Progression of Hemp in America

Hemp heals, restores, strengthens, and brings abundance wherever it is grown or used. Hemp’s history helps us understand why capitalists of industry tried for so long to keep hemp outside the gates of acceptance, lest it overtakes tobacco, wood mills for paper and textiles, and synthetic cures.

But those days are behind us.

Hemp drove commerce and innovation

Throughout American history, hemp has been a likely and unsung champion for a merit-based free-market industry that democratized pay, healthcare, and nutritional options while contributing to robust competition that drives innovation. Silver Lion Farms takes up that tradition with a mandate to ensure millions share in the abundance of hemp as the marketplace matures.

Prior to prohibition, industrial hemp served to alleviate some of the harsh realities of colonial society for those who understood how to work with the plant directly or innovate technology and/uses for growing market demands. We have yet to see what a modern, robust hemp industry can do.

Hempstory

British and US History Prior to Prohibition

The US returned to hemp production in 2018 largely because of mounting evidence of a wide variety of uses for cannabidiol, but the widest applications of the production from the hemp plant have been industrial.

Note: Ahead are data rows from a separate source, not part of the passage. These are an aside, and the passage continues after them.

(** * Properties *)

(** ** Token sets *)

Lemma contains_true tokens token :
  DOMTokenList.contains tokens token = true <-> token ∈ tokens.
Proof. unfold DOMTokenList.contains. apply bool_decide_eq_true. Qed.

Lemma contains_false tokens token :
  DOMTokenList.contains tokens token = false <-> token ∉ tokens.
Proof. unfold DOMTokenList.contains. apply bool_decide_eq_false. Qed.

Lemma elem_of_add tokens token t :
  t ∈ DOMTokenList.add tokens token <-> t ∈ tokens \/ t = token.
Proof.
  unfold DOMTokenList.add.
  destruct (DOMTokenList.contains tokens token) eqn:E.
  - apply contains_true in E. split; [auto | intros [H | ->]; assumption].
  - rewrite elem_of_app, list_elem_of_singleton. reflexivity.
Qed.

Lemma elem_of_remove tokens args t :
  t ∈ DOMTokenList.remove tokens args <-> t ∈ tokens /\ t ∉ args.
Proof. unfold DOMTokenList.remove. rewrite list_elem_of_filter. tauto. Qed.

Lemma contains_add_same tokens token :
  DOMTokenList.contains (DOMTokenList.add tokens token) token = true.
Proof. apply contains_true, elem_of_add. auto. Qed.

Lemma contains_remove_same tokens token :
  DOMTokenList.contains (DOMTokenList.remove tokens [token]) token = false.
Proof.
  apply contains_false. rewrite elem_of_remove. intros [_ H]. apply H.
  apply list_elem_of_singleton. reflexivity.
Qed.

Hemp produced fiber for clothes, rope, sails and many other textiles uses. Byproducts from the plant have tens of thousands of applications. Some colonial states used hemp to print money.

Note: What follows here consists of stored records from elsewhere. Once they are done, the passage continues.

Lemma validateArgs_loop_check_kinds (t : reflect.rtype)
  (args : list reflect.value) :
  reflect.kind t = reflect.Func ->
  forall ps_left args_left ps_done args_done i,
    reflect.params t = ps_done ++ ps_left ->
    args = args_done ++ args_left ->
    length ps_done = i -> length args_done = i ->
    length ps_left = length args_left ->
    validateArgs_loop t args (length ps_left) i = check_kinds ps_left args_left.
Proof.
  intros Hfunc ps_left.
  induction ps_left as [|p ps_left IH];
    intros args_left ps_done args_done i Hps Hargs Hi Hj Hlen.
  - reflexivity.
  - destruct args_left as [|a args_left]; [discriminate|].
    cbn [length validateArgs_loop check_kinds].
    assert (Hp : nth_error (reflect.params t) i = Some p)
      by (rewrite Hps; now apply nth_error_split).
    assert (Ha : nth_error args i = Some a)
      by (rewrite Hargs; now apply nth_error_split).
    unfold reflect.In, index. rewrite Hfunc, Hp, Ha.
    cbn [result_bind].
    destruct (reflect.Type_Kind (reflect.TypeOf a)) as [ka|msg];
      cbn [result_bind]; [|reflexivity].
    destruct (negb (reflect.Kind_beq (reflect.kind p) ka)); [reflexivity|].
    apply (IH args_left (ps_done ++ [p]) (args_done ++ [a]) (S i)).
    + now rewrite <- app_assoc.
    + now rewrite <- app_assoc.
    + rewrite length_app; cbn; lia.
    + rewrite length_app; cbn; lia.
    + cbn in Hlen; lia.
Qed.

(** [validateArgs] on a descriptor whose target is a function. *)
Lemma validateArgs_Func (f : Function) (args : list reflect.value)
  (t : reflect.rtype) (d : reflect.data) :
  fn f = reflect.Val t d -> reflect.kind t = reflect.Func ->
  validateArgs f args =
    if Nat.eqb (length args) (length (reflect.params t))
    then check_kinds (reflect.params t) args
    else Ret (Some (Errorf ("incorrect number of args for: "
                              ++ reflect.Type_String t)%string)).
Proof.
  intros Hfn Hfunc. unfold validateArgs.
  rewrite Hfn. cbn [reflect.Value_Type result_bind].
  unfold reflect.NumIn. rewrite Hfunc. cbn [result_bind].
  destruct (Nat.eqb_spec (length args) (length (reflect.params t)))
    as [Hlen|Hlen]; cbn [negb]; [|reflexivity].
  apply (validateArgs_loop_check_kinds t args Hfunc
           (reflect.params t) args [] [] 0); auto.
Qed.

Lemma Kind_beq_refl (k : reflect.Kind) : reflect.Kind_beq k k = true.
Proof. now destruct k. Qed.

Lemma Kind_beq_neq (k k' : reflect.Kind) :
  k <> k' -> reflect.Kind_beq k k' = false.
Proof.
  intros Hneq. destruct (reflect.Kind_beq k k') eqn:E; [|reflexivity].
  destruct k, k'; try discriminate E; now elim Hneq.
Qed.

Lemma kind_of_Type_Kind (a : reflect.value) (k : reflect.Kind) :
  kind_of a = Some k -> reflect.Type_Kind (reflect.TypeOf a) = Ret k.
Proof.
  unfold kind_of. destruct a as [|t d]; cbn; [discriminate|].
  now intros [= <-].
Qed.

Lemma check_kinds_pass (ps : list reflect.rtype) (args : list reflect.value) :
  Forall2 kind_matches ps args -> check_kinds ps args = Ret None.
Proof.
  induction 1 as [|p a ps args Hpa _ IH]; [reflexivity|].
  cbn [check_kinds]. rewrite (kind_of_Type_Kind _ _ Hpa).
  cbn [result_bind]. now rewrite Kind_beq_refl.
Qed.

(** The arguments before the first one that fails are passed over. *)
Lemma check_kinds_skip (ps_ok : list reflect.rtype)
  (args_ok : list reflect.value) ps args :
  Forall2 kind_matches ps_ok args_ok ->
  check_kinds (ps_ok ++ ps) (args_ok ++ args) = check_kinds ps args.
Proof.
  induction 1 as [|p a ps_ok args_ok Hpa _ IH]; [reflexivity|].
  cbn [app check_kinds]. rewrite (kind_of_Type_Kind _ _ Hpa).
  cbn [result_bind]. now rewrite Kind_beq_refl.
Qed.

Lemma split_lengths {A B} (xs : list A) (x : A) (xs' : list A)
  (ys : list B) (y : B) (ys' : list B) :
  length xs = length ys -> length xs' = length ys' ->
  Nat.eqb (length (ys ++ y :: ys')) (length (xs ++ x :: xs')) = true.
Proof.
  intros H H'. apply Nat.eqb_eq. rewrite !length_app. cbn. lia.
Qed.

End Validation.

(** ** The launch, case by case *)

Section Protocol.

Variables nameVar argsVar : string.

Lemma encode_args_run (af : os.File) (args : list reflect.value)
  (f : Function) :
  encode_args af args f = (f, map (Encoded af) args, Ret tt).
Proof.
  induction args as [|iv args IH]; [reflexivity|].
  cbn [encode_args map]. unfold bind, emit. now rewrite IH.
Qed.

Lemma write_args_run (af : os.File) (args : list reflect.value)
  (f : Function) :
  write_args (Some af) args f = (f, map (Encoded af) args ++ [Closed af], Ret tt).
Proof.
  unfold write_args, bind, emit. now rewrite encode_args_run.
Qed.

Lemma bind_this {A} (k : Function -> M A) (f : Function) :
  bind this k f = k f f.
Proof.
  unfold bind, this. now destruct (k f f) as [[f' tr] r].
Qed.

Lemma bind_assign {A} (upd : Function -> Function) (k : unit -> M A)
  (f : Function) :
  bind (assign upd) k f = k tt (upd f).
Proof.
  unfold bind, assign. now destruct (k tt (upd f)) as [[f' tr] r].
Qed.

Ltac run_steps :=
  unfold Fork_steps_2_5, TempFile, bind, assign_Command, assign, pure, ret,
    emit, this, call_Command, Cmd_Start.

(** Without an argument file the launch stops in [af.Name()]. *)
Lemma Fork_steps_2_5_no_tmp (h : Host) (args : list reflect.value)
  (f : Function) (e : error) :
  ioutil_TempFile h "" "gofork_*" = inr e ->
  Fork_steps_2_5 nameVar argsVar h args f
  = (set_Command f (configured nameVar h f), [], Panic nil_dereference).
Proof.
  intros Htmp. run_steps. rewrite Htmp. reflexivity.
Qed.

(** With an argument file the outcome is that of [Start]. *)
Lemma Fork_steps_2_5_tmp (h : Host) (args : list reflect.value)
  (f : Function) (af : os.File) :
  ioutil_TempFile h "" "gofork_*" = inl af ->
  Fork_steps_2_5 nameVar argsVar h args f
  = let c := launch_Command nameVar argsVar h f af in
    match exec.Process (Command f) with
    | Some _ =>
        (set_Command f c, channel_events af args,
         Ret (Some (Errorf "exec: already started")))
    | None =>
        match os_StartProcess h c with
        | inl p =>
            (set_Process (set_Command f (exec.set_Process c (Some p))) (Some p),
             channel_events af args ++ [Started c p], Ret None)
        | inr e => (set_Command f c, channel_events af args, Ret (Some e))
        end
    end.
Proof.
  intros Htmp. run_steps. rewrite Htmp.
  cbn -[write_args app]. rewrite write_args_run.
  cbn -[app].
  destruct (exec.Process (Command f)) as [p0|]; cbn -[app].
  - rewrite ?app_nil_r. reflexivity.
  - change (exec.set_Env _ (_ ++ [(argsVar ++ _ )%string]))
      with (launch_Command nameVar argsVar h f af).
    destruct (os_StartProcess h (launch_Command nameVar argsVar h f af))
      as [p|e]; cbn -[app]; rewrite ?app_nil_r.
    + unfold channel_events. cbn [app]. rewrite <- app_assoc. reflexivity.
    + reflexivity.
Qed.

(** [Fork] is validation, then steps 2 to 5 when it passes. *)
Lemma Fork_unfold (h : Host) (args : list reflect.value) (f : Function) :
  Fork nameVar argsVar h args f
  = match validateArgs f args with
    | Ret None => Fork_steps_2_5 nameVar argsVar h args f
    | Ret (Some e) => (f, [], Ret (Some e))
    | Panic msg => (f, [], Panic msg)
    end.
Proof.
  change (Fork nameVar argsVar h args f)
    with (bind (bind this (fun f0 => pure (validateArgs f0 args)))
            (fun err => match err with
                        | Some _ => ret err
                        | None => Fork_steps_2_5 nameVar argsVar h args
                        end) f).
  unfold bind, this, pure, ret.
  destruct (validateArgs f args) as [[e|]|msg]; try reflexivity.
  now destruct (Fork_steps_2_5 nameVar argsVar h args f) as [[f' tr] r].
Qed.

(** [ReFork] is steps 2 to 5 on a descriptor with a new command. *)
Lemma ReFork_unfold (h : Host) (args : list reflect.value) (f : Function) :
  ReFork nameVar argsVar h args f
  = Fork_steps_2_5 nameVar argsVar h args
      (set_Command f (fresh_Command h (exec.Args (Command f)))).
Proof.
  unfold ReFork. rewrite bind_this, bind_assign.
  unfold assign_Command at 1. rewrite bind_assign.
  unfold assign_Command at 1. rewrite bind_assign.
  reflexivity.
Qed.

End Protocol.

(** ** Construction *)

(** C9: for a target that is not a function value [NewFork] returns nil,
    so that no descriptor, initialised in part or in whole, is handed out;
    for a function value it returns a descriptor bound to the given name
    and to that target. *)
Theorem NewFork_checks_target (h : Host) (n : string) (target : reflect.value)
  (argv : list string) :
  (reflect.Value_Kind target <> reflect.Func ->
   NewFork h n target argv = None) /\
  (reflect.Value_Kind target = reflect.Func ->
   exists f, NewFork h n target argv = Some f /\ Name f = n /\ fn f = target).
Proof.
  unfold NewFork. cbn [fn set_fn]. split; intros Hkind.
  - now rewrite (Kind_beq_neq _ _ Hkind).
  - rewrite Hkind. cbn [reflect.Kind_beq negb].
    eexists. split; [reflexivity|]. split; reflexivity.
Qed.

Lemma NewFork_checks_target_witness :
  NewFork Sample.host "worker" (Sample.int_v 3) [] = None /\
  NewFork Sample.host "worker" reflect.nil_value [] = None /\
  exists f, NewFork Sample.host "worker" Sample.worker [] = Some f
            /\ Name f = "worker" /\ fn f = Sample.worker.
Proof.
  split; [|split].
  - apply (NewFork_checks_target Sample.host "worker" (Sample.int_v 3) []).
    discriminate.
  - apply (NewFork_checks_target Sample.host "worker" reflect.nil_value []).
    discriminate.
  - apply (NewFork_checks_target Sample.host "worker" Sample.worker []).
    reflexivity.
Defined.

(** ** Validation at the public interface *)

(** C5: on a descriptor whose target has N parameters, [Fork] with a list
    of M arguments, M different from N, returns the error "incorrect
    number of args for: " followed by the signature of the target; the
    descriptor is left as it was and nothing is done to the world, so no
    process is started. *)
Theorem Fork_arity_error (nameVar argsVar : string) (h : Host) (f : Function)
  (args : list reflect.value) (t : reflect.rtype) (d : reflect.data) :
  fn f = reflect.Val t d ->
  reflect.kind t = reflect.Func ->
  length args <> length (reflect.params t) ->
  Fork nameVar argsVar h args f
  = (f, [], Ret (Some (Errorf ("incorrect number of args for: "
                                 ++ reflect.Type_String t)%string))).
Proof.
  intros Hfn Hfunc Hlen.
  rewrite Fork_unfold, (validateArgs_Func f args t d Hfn Hfunc).
  apply Nat.eqb_neq in Hlen. now rewrite Hlen.
Qed.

It provided a base substance for caulk used in the construction of houses, ships, and early machinery. And, yes, it also provided plant material used for extraction to alleviate a variety of symptoms. Applications of hemp grew with technology and understanding.

It is tempting to point to a US relationship with hemp with the first European ships to its shores, or maybe with the fact that the constitution was written on Hemp paper,. But the prevalence of hemp was actually established well before Europeans began colonizing the New World.

Hemp created benefits beyond products and food for both Europe and later the United States.

One of the more fascinating aspects of how the industry has interfaced with societies: women in 16th Century England began to earn day wages because worldwide demand for hemp was so intense, which was rare in the feudal society. Women who were adept at cultivating quickly became critical contributors to family outcomes.

This trend of providing unique workers benefits continued throughout European and American societies. Not only was the hemp industry a center for the beginnings of labor rights before it was a term, but it also was a key driver economic during the War of 1812, The Civil War, and WWI.

Beginnings: Connecting Regions

When we say “hemp” this speaks to Cannabis Sativa that has less than 0.3% THC content in a modern context. But when discussing the plant genus’ history, the term mainly refers to industrial applications of Cannabis Sativa or Indica.

The uses of hemp have evolved along with available technology and human need throughout our history.

The earliest archeological record of hemp use is in the modern-day Czech Republic as far back as 26-millennia ago as fishing nets. In China, hemp rope can be found for use in pottery design as early as 5000 BCE. By the 7th Century, the Tang dynasty had funded the development of using paper money out of hemp.

Throughout ancient history of the Korean peninsula, the region was forced to use short clusters of hemp rope as the only method of payment for taxes to the neighboring Chinese Dynasty because the hemp from that region was famously strong and well refined.

By the 9th Century in Russia, hemp dominated as the source of textiles and food for commoners. The “seeds” are actually hardened fruit with seeds in the middle. That layer of extra skin has supplied many people with quality nutrients, and the oil was cultivated for cooking and to fuel lighting. The prevalence of hemp made it a staple food and textile source in feudal Russia up to, and past the Czar’s fall.

Discovery of Diverse Applications

The first record of its potential benefits can be found by 2700 BCE, where Pen Ts’ao, the father of Chinese Medicine, instructed his students to cultivate the female plant.

In the Atharva Veda, mention of hemp is present within a hymn that begins with an invocation to Soma, an almost ‘patron deity’ of plant life. The hymn asks for deliverance from woes of many kinds, and hemp is mentioned among prominent plants used is ritual ceremonies.

By 200 CE, Claudius Galen had published a medical volume that specifically recommended hemp flowers for treatment in earaches. The work eventually became a standard text for training European Renaissance doctors.